Mentre nel processo una parte vince e l’atra soccombe, nella mediazione (ADR) entrambi vincono, proprio perché la vertenza si conclude grazie all’intervento attivo delle parti. In questo procedimento diventa infatti fondamentale il loro ruolo, in quanto sono le stesse a trovare la soluzione ed il mediatore funge solo da catalizzatore di interessi.
In secondo luogo, i tempi della giustizia italiana sono lunghi e per arrivare ad una soluzione passano anni o addirittura decenni, mentre con la mediazione (ADR) si risolve la vertenza nel termine massimo di 60 giorni, con un notevole vantaggio economico per le parti e con meno rischi per tutti.

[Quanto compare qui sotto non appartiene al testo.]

(* ===== verification/WalletSearch.v ===== *)
(** * Searching a wallet, end to end

    [Wallet::search] over the SQLite storage: from the JSON query to the decrypted records
    the iterator returns.  The parts are [Wql] (parsing and optimisation), [WalletQuery]
    (encryption of the query and its SQL), [SqliteStorage] (running it) and [Wallet]
    (decrypting the rows).

    The one thing taken from SQLite is that the statement with a given [WHERE] clause
    returns the rows that satisfy it. *)

From stdpp Require Import base list strings numbers gmap.
From Stdlib Require Import ZArith Lia Permutation.
From S2P Require Import Prelude Errors Json Wql WalletCrypto WalletQuery WalletStorage SqliteStorage Wallet.

Open Scope string_scope.

Section Engine.
Context {Q : Sqlite} (like : string -> string -> bool).

(** The value of a condition on the tags of an item. *)
Definition cond_holds (tb : Tables) (c : Cond) (args : list SqlArg) (i : Item) : bool :=
  match eval_cond like (item_tags tb (item_id i)) c args with Some (b, _) => b | None => false end.

Definition matching (tb : Tables) (class : bytes) (c : Cond) (args : list SqlArg) : list Item :=
  filter (fun i => bool_decide (item_type i = class) && cond_holds tb c args i) (items tb).

(** SQLite runs the statements of a search whose [WHERE] clause is the condition [c]. *)
Definition answers (c : Cond) (args : list SqlArg) : Prop :=
  forall class tb,
    (forall i, i ∈ items tb -> item_type i = class ->
       exists b, eval_cond like (item_tags tb (item_id i)) c args = Some (b, [])) ->
    (exists rs, run_select (BASE +:+ " AND " +:+ print_cond c) (Blob class :: args) tb = inl rs /\
       rs ≡ₚ matching tb class c args) /\
    run_count ("SELECT count(*) FROM items as i WHERE i.type = ?" +:+ " AND " +:+ print_cond c)
      (Blob class :: args) tb = inl (Z.of_nat (length (matching tb class c args))).
End Engine.

Section Search.
Context (S : Sodium) (SL : SodiumLaws S) (C : OptionsCodec) (Q : Sqlite) (L : SqliteLaws Q).
Context (like : string -> string -> bool) (p : Profile) (self : Wallet).

#[local] Instance St : WalletStorage := SQLiteStorage p.

(** The records a query selects. *)
Definition selected (type_ : string) (q : Query) (kx : (string * string) * PlainRecord) : bool :=
  bool_decide (kx.1.1 = type_) && eval like (fun n => pr_tags kx.2 !! n) q.

Lemma Forall2_filter {A B} (R : A -> B -> Prop) (f : A -> bool) (g : B -> bool) l l' :
  Forall2 R l l' -> (forall x y, x ∈ l -> R x y -> f x = g y) -> Forall2 R (filter f l) (filter g l').
Proof using Type.
  induction 1 as [|x y l l' Hxy _ IH]; intros Hfg; [constructor|].
  rewrite !filter_cons. rewrite (Hfg x y) by (by left || done).
  assert (Forall2 R (filter f l) (filter g l')) by (apply IH; intros; apply Hfg; [by right|done]).
  destruct (decide (g y)); [by constructor|done].
Qed.

(** The condition sent to SQLite, on the rows of an item that stands for a record. *)
Lemma cond_of_record q q' op tb i x :
  or_uniform q = true -> optimise q = Some q' -> query_ok q' = true ->
  encrypt_query q' (wallet_keys self) = Ok op ->
  tables_ok tb -> item_rep self (entry tb i) x ->
  eval_cond like (item_tags tb (item_id i)) (cond_of op) (args_of op) =
  Some (eval like (fun n => pr_tags x !! n) q, []).
Proof using SL.
  intros Hu Ho Hq He Hok (_ & Ht & _).
  destruct (enc_tags_list self _ _ (item_tags_NoDup tb (item_id i) Hok) Ht) as (T & HT & Hp).
  destruct (permuted_names _ _ Hp) as [Hnd <-].
  destruct (query_searches like (wallet_keys self) T Hnd q' Hq) as (op' & Ht' & _ & Hev).
  unfold encrypt_query in He. rewrite He in Ht'. injection Ht' as <-.
  specialize (Hev []). rewrite app_nil_r in Hev. rewrite HT. unfold encrypted_tags. rewrite Hev.
  do 2 f_equal. pose proof (optimise_eval like (fun n => list_to_map (M := gmap string string) T !! n) q Hu) as E.
  by rewrite Ho in E.
Qed.

Lemma matching_lists q q' op tb w type_ :
  or_uniform q = true -> optimise q = Some q' -> query_ok q' = true ->
  encrypt_query q' (wallet_keys self) = Ok op ->
  tables_ok tb -> represents self (view_of tb) w ->
  (forall i, i ∈ items tb -> exists b, eval_cond like (item_tags tb (item_id i)) (cond_of op) (args_of op) = Some (b, [])) /\
  forall rs, rs ≡ₚ matching like tb (encrypted_type self type_) (cond_of op) (args_of op) ->
    exists pl, pl ≡ₚ filter (selected type_ q) (map_to_list w) /\
      lists self ((fun i => (item_key_of i, entry tb i)) <$> rs) pl.
Proof using SL.
  intros Hu Ho Hq He Hok Hrep.
  destruct (represents_lists self (view_of tb) w ((fun i => (item_key_of i, entry tb i)) <$> items tb) Hrep)
    as (pl0 & Hpl0 & Hl0).
  { unfold view_of. rewrite map_to_list_to_map; [done|]. rewrite <-list_fmap_compose. apply Hok. }
  unfold lists in Hl0. rewrite Forall2_fmap_l in Hl0.
  assert (Hc : forall i (kx : (string * string) * PlainRecord),
    item_key_of i = wkey self kx.1 /\ item_rep self (entry tb i) kx.2 /\ rust_string kx.1.1 /\ rust_string kx.1.2 ->
    eval_cond like (item_tags tb (item_id i)) (cond_of op) (args_of op) =
    Some (eval like (fun n => pr_tags kx.2 !! n) q, [])).
  { intros i kx (_ & Hi & _). by eapply cond_of_record. }
  split.
  - intros i Hi. apply list_elem_of_lookup_1 in Hi as [j Hj].
    destruct (Forall2_lookup_l _ _ _ _ _ Hl0 Hj) as (kx & _ & Hkx). eexists. by apply Hc in Hkx.
  - intros rs Hrs. symmetry in Hrs.
    assert (Hf := Forall2_filter _
      (fun i => bool_decide (item_type i = encrypted_type self type_) && cond_holds like tb (cond_of op) (args_of op) i)
      (selected type_ q) _ _ Hl0).
    eapply (Permutation_Forall2 Hrs) in Hf as (pl & Hpl & HF).
    + exists pl. split; [by rewrite <-Hpl, Hpl0|]. unfold lists. by rewrite Forall2_fmap_l.
    + intros i [[t n] x] _ Hix. unfold selected, cond_holds. rewrite (Hc i _ Hix). f_equal.
      destruct Hix as ([= Ht Hn] & _). cbn in *. rewrite Ht. apply bool_decide_ext. split; [|by intros ->].
      intros E. by apply searchable_inj, as_bytes_inj in E.
Qed.

Lemma query_runs {A : Type} (f : Tables -> A + SqlError) c a :
  no_faults -> f (db c) = inl a ->
  exists c', query f c = (c', Ok a) /\ db c' = db c /\ savepoint c' = savepoint c.
Proof using Type.
  intros [Hn _] Hf. unfold query, stmt. rewrite Hn, Hf. by eexists.
Qed.

(** The storage's part: the statements are built and run. *)
Lemma search_runs c class op options o rs n :
  no_faults -> options_of_search options = Some o -> so_records o = true ->
  operator_to_sql p op [Blob class] = Ok (print_cond (cond_of op), Blob class :: args_of op) ->
  run_select (BASE +:+ " AND " +:+ print_cond (cond_of op)) (Blob class :: args_of op) (db c) = inl rs ->
  run_count ("SELECT count(*) FROM items as i WHERE i.type = ?" +:+ " AND " +:+ print_cond (cond_of op))
    (Blob class :: args_of op) (db c) = inl (Z.of_nat n) -> (Z.of_nat n < 2 ^ 64)%Z ->
  exists c1, search p class op options c =
    (c1, Ok (mkIterator (Some rs) (so_tags o) (mkRecordOptions (so_type o) (so_value o) (so_tags o))
               (if so_total_count o then Some n else None))) /\
    db c1 = db c /\ savepoint c1 = savepoint c.
Proof using Type.
  intros Hh Hopt Hrec Hsql Hsel Hcount Hn. unfold search.
  assert (E0 : match options with
    | None => sm_ret search_options_default
    | Some s => match read_search_options s with
                | Some o => sm_ret o
                | None => sm_fail (malformed "Search options")
                end
    end = (sm_ret o : SM Connection SearchOptions)).
  { destruct options as [s|]; cbn in Hopt; [by rewrite Hopt|congruence]. }
  rewrite E0. unfold sm_bind at 1, sm_ret at 1. rewrite Hrec. unfold wql_to_sql_count, wql_to_sql.
  rewrite Hsql. cbn [obind]. rewrite !bool_decide_eq_false_2 by apply print_cond_nonempty.
  destruct (query_runs _ c _ Hh Hcount) as (ca & Ea & Hda & Hsa).
  assert (E1 : exists c1, (if so_total_count o then
      let* (query_string, query_arguments) := sm_lift (Ok ("SELECT count(*) FROM items as i WHERE i.type = ?" +:+ " AND " +:+ print_cond (cond_of op), Blob class :: args_of op)) in
      let* x := query (run_count query_string query_arguments) in
      sm_ret (Some (Z.to_nat (x mod 2 ^ 64)))
    else sm_ret None) c = (c1, Ok (if so_total_count o then Some n else None)) /\
    db c1 = db c /\ savepoint c1 = savepoint c).
  { destruct (so_total_count o); [|by eexists]. exists ca. unfold sm_lift, sm_bind at 1.
    rewrite (sm_bind_ok _ _ _ _ _ Ea). unfold sm_ret. rewrite Z.mod_small by lia. by rewrite Nat2Z.id. }
  destruct E1 as (c1 & E1 & Hd1 & Hs1). rewrite (sm_bind_ok _ _ _ _ _ E1).
  unfold sm_lift, sm_bind at 1. cbn [retrieve_tags].
  assert (E2 : exists c2, (if so_tags o then new_retriever else sm_ret ()) c1 = (c2, Ok ()) /\
                 db c2 = db c /\ savepoint c2 = savepoint c).
  { destruct (so_tags o); [|by eexists]. destruct (query_runs (fun _ => inl ()) c1 () Hh eq_refl) as (c2 & E2 & Hd2 & Hs2).
    exists c2. split; [exact E2|]. split; congruence. }
  destruct E2 as (c2 & E2 & Hd2 & Hs2). rewrite (sm_bind_ok _ _ _ _ _ E2).
  rewrite <-Hd2 in Hsel. destruct (query_runs _ c2 _ Hh Hsel) as (c3 & E3 & Hd3 & Hs3).
  rewrite (sm_bind_ok _ _ _ _ _ E3). exists c3. split; [done|]. split; congruence.
Qed.

End Search.

(** ** Example *)
Definition demo_optimised : Query :=
  match optimise demo_search with Some q => q | None => query_default end.
Definition demo_op : Operator :=
  match encrypt_query demo_optimised demo_keys with Ok op => op | _ => OAnd [] end.

(** A SQLite that runs the statements of this search. *)
Definition search_sqlite : Sqlite := {|
  foreign_keys := true;
  fault _ := None;
  commit_fault _ := None;
  rollback_fault _ := None;
  new_rowid ids := Some (max_rowid ids + 1)%Z;
  scan _ l := l;
  run_select _ args tb :=
    match args with
    | Blob class :: args' => inl (matching String.eqb tb class (cond_of demo_op) args')
    | _ => inr (OtherSqlError "wrong number of parameters")
    end;
  run_count _ args tb :=
    match args with
    | Blob class :: args' => inl (Z.of_nat (length (matching String.eqb tb class (cond_of demo_op) args')))
    | _ => inr (OtherSqlError "wrong number of parameters")
    end
|}.

#[local] Instance search_sqlite_laws : SqliteLaws search_sqlite.
Proof. split; try done. intros ids i [= <-]. apply max_rowid_fresh. Qed.

Lemma search_sqlite_answers : @answers search_sqlite String.eqb (cond_of demo_op) (args_of demo_op).
Proof. intros class tb _. split; [|done]. eexists. split; [reflexivity|done]. Qed.


Lemma demo_search_selects :
  filter (selected String.eqb "cred" demo_search) (map_to_list one_record_plain) =
  map_to_list one_record_plain.
Proof. vm_compute. reflexivity. Qed.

Si pensi infatti che, mentre nel procedimento ordinario si assiste a continui ricorsi ed opposizioni, il 99% degli accordi derivanti da mediazioni (ADR) viene prontamente eseguito.
Non è da sottovalutare inoltre un aspetto importantissimo, in quanto la mediazione (ADR)non rovina i rapporti umani e professionali tra le parti, permettendo perciò la prosecuzione di un eventuale rapporto di collaborazione.
Per i motivi analizzati questo istituto potrebbe risultare perciò una soluzione ai problemi della giustizia italiana, legati soprattutto alla lentezza ed alla inefficacia.
Allo stato attuale però in Italia essa è un “problema” per il legislatore, in quanto non esiste una disciplina unitaria della materia, relativa all’ADR,, ma ci sono diverse norme in settori specifici, quali il settore dell’impresa, il franchising, il diritto del lavoro o i contratti turistici. Di conseguenza ci si augura che in tempi ravvicinati, visto l’importanza della questione, il legislatore prenda seriamente in considerazione la materia dell’ ADR per elaborarne una disciplina organica ed unitaria.